Fixer le pare-brise de la Prius- L’automne, les essuie-glaces en rythme.
La route berce. Défilé de pins rouge, brume, pluie, cliché.
Couleur vert, brun, doré. La forêt sur des kilomètres ; Lui conduit. Moi j’attends.
Agitée. Habitude. C’est triste, ce jour de fuite.
De la fin.
Maintenant, ça fait longtemps, presque mal de la voir.
Cette forêt, cette route, sa voiture, sa cigarette, les pins, l’automne.
Jusqu’à l’aéroport.
Ses mots. Décousus, étouffés. Langue étrangère.
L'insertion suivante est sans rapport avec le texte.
(** GetWatcher, the address of the watcher; [i] is where a new one would be, [fuel] that of
    the paging loop. *)
Definition GetWatcher (fuel i : nat) (namespace : string) (opts : ListOptions) :
  M (St * state) (option (result nat workError)) :=
  match ToLabelSearch opts with
  | Err err => ret (Some (Err (WorkErr err)))
  | Ok (labelSelector, labelSearch, selectable) =>
      let! rbs := on_api (PageList ResourceBundlesGet fuel (searches namespace labelSearch selectable) noOptions) in
      match rbs with
      | None => ret None
      | Some (Err err) => ret (Some (Err (WorkErr err)))
      | Some (Ok (rbs, _)) =>
          let! watcher := on_store (registerWatcher i namespace labelSelector) in
          let! err := on_store (enqueue rbs) in
          ret (Some (match err with Some err => Err err | None => Ok watcher end))
      end
  end.

(** (work, found); a missing bundle is no error. *)
Definition Get (namespace name : string) : M St (result (option ManifestWork) workError) :=
  let! o := ResourceBundlesIdGet (workUID sourceID namespace name) in
  ret (match o.(o_error) with
       | Some err =>
           match o.(o_response) with
           | Some resp => if resp.(StatusCode) =? 404 then Ok None
                          else Err (WorkErr (match err with inl e => e | inr e => e.(err_error) end))
           | None => Err (WorkErr (match err with inl e => e | inr e => e.(err_error) end))
           end
       | None =>
           match o.(o_value) with
           | None => Err NilPointer
           | Some rb => match ToManifestWork rb with Ok work => Ok (Some work) | Err err => Err err end
           end
       end).

(** The works and the continue token. *)
Definition List (fuel : nat) (namespace : string) (opts : ListOptions) :
  M St (option (result (list ManifestWork * string) workError)) :=
  match ToLabelSearch opts with
  | Err err => ret (Some (Err (WorkErr err)))
  | Ok (_, labelSearch, selectable) =>
      let! rbs := PageList ResourceBundlesGet fuel (searches namespace labelSearch selectable) opts in
      ret (match rbs with
           | None => None
           | Some (Err err) => Some (Err (WorkErr err))
           | Some (Ok (rbs, nextPage)) =>
               Some (match map_result ToManifestWork rbs with Ok works => Ok (works, nextPage) | Err err => Err err end)
           end)
  end.

Definition Sync (fuel : nat) : M (St * state) (option (option workError)) :=
  let! s := gets snd in
  if decide (s.(watchers) = ∅) then ret (Some None)
  else
    let! rbs := on_api (PageList ResourceBundlesGet fuel (ToSyncSearch sourceID (map_to_list s.(watchers)).*1) noOptions) in
    match rbs with
    | None => ret None
    | Some (Err err) => ret (Some (Some (WorkErr err)))
    | Some (Ok (rbs, _)) => let! err := on_store (enqueue rbs) in ret (Some err)
    end.
End Api.
End Store.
Suspicion banale. Content que je parte.
Soulagement dans sa voix.
Honte dans la mienne.
Il n’a pas dormi depuis trois jours. Pour moi. Pour rien.
À peu près.
Chauffage à fond. Buée. La nausée du tabac mal roulé. Je fume un peu, quand même.
J’avale tout à l’intérieur.
Ventre, fumée, pins, forêt, route, pluie.
L’hypnose continue. Spasmes à l’intérieur.
Ivre à l’intérieur. Excès des jours accumulés.
Trop de tout. Les kilomètres pour évacuer. La panique. Presque. Pourquoi ?
Un instant. Pause sur image.
Nous marchons dans le vert, brun, doré. Caresse les troncs. Cliché. Difficile de savoir. Il filme
tout. Mais les images ont disparu.
Lumière partout. Et puis le grand silence.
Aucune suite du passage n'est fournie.